The Nexus 9 Teardown

If we were to describe the HTC/Google Nexus 9 in a single word, it would be “meh.”

Yes, it has a legit screen and a solid processor, but we’re hardware and repairability connoisseurs—we want the rest of the internals to match the gloriousness of the main components. Yet this tablet feels like an exercise in corner cutting, even though HTC/Google charges $400 to say hello to this little friend. At least the Nexii of yesteryear got you some repairability for your hard-earned money. With the Nexus 9, you can still easily remove the rear cover—and we thank HTC kindly for that. However, everything else is a mess of glue and hackery. It’s like HTC stuffed their glorious CPU and display into a sack full of other parts, and whatever stuck ended up in the Nexus 9. The device gets a 3 out of 10 repairability score—just a smidge above its much more internally-sophisticated rival, the iPad Air 2.

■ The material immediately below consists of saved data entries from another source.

Lemma write_at_cons ci Buffer b s :
  (ci < length Buffer)%nat ->
  write_at (S ci) (<[ci := b]> Buffer) s = write_at ci Buffer (b :: s).
Proof.
  intros Hci. unfold write_at. rewrite length_insert.
  replace (length Buffer - ci)%nat with (S (length Buffer - S ci)) by lia. cbn [take app].
  rewrite (take_S_r _ ci b) by (by apply list_lookup_insert_eq).
  rewrite take_insert_ge, drop_insert_lt by lia. cbn [length].
  rewrite <- app_assoc. cbn. do 3 f_equal. f_equal. lia.
Qed.

(** The status when the wanted string ends at index [ci] and is followed by
    [next]. *)
Definition end_status (ci n next : Z) : NTSTATUS :=
  if n <? ci then STATUS_BUFFER_TOO_SMALL
  else if next =? 0 then STATUS_NOT_FOUND
  else if ci <? n then STATUS_SUCCESS else STATUS_BUFFER_TOO_SMALL.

Teardown highlights: Huzzah! The rear cover is held in place with various welcoming clips, instead of fierce adhesive. No tools are required to pop this cover off—just some sturdy fingernails. All seemed to be going well, until we noticed the rear-facing camera was still lodged in the rear case... The rear-facing camera seems to fit a little too snugly in its cubicle in the rear case; it got pulled right out of its ZIF connector on the motherboard. To make matters worse, the camera connector is on the underside of the motherboard, meaning you'll have to remove the board to reconnect the camera. The 8 MP rear-facing camera is labeled as 3BA804P1 K1419 A 1.0. A bit of Googling reveals that this is the same camera module used by the HTC Desire 610 smartphone—you decide if that’s good or bad. Separating the LCD from the display assembly requires an insane amount of heat, patience and prying. This is some of the toughest adhesive we've ever encountered in a tablet—on par with, though in lesser quantity than, the infamous Surface Pro. Yet another daughterboard! This one connects the motherboard to the lower speaker, vibrator, and a mysterious loner component, well off the board on its own cable... Mystery solved: it's an Asahi Kasei AK8963 3-axis electronic compass, like we saw in the Nexus 5—probably off in lonertown to avoid electromagnetic interference from the rest of the device. It appears that the multitude of tiny boards we removed had more of a purpose than just being annoying—two of them seem to form the backs of speaker boxes for the front-facing stereo speakers. We're no audio experts, but these speakers look a lot more like low-volume earpiece speakers than the far-heftier speakers found in the latest iteration of the iPad Air.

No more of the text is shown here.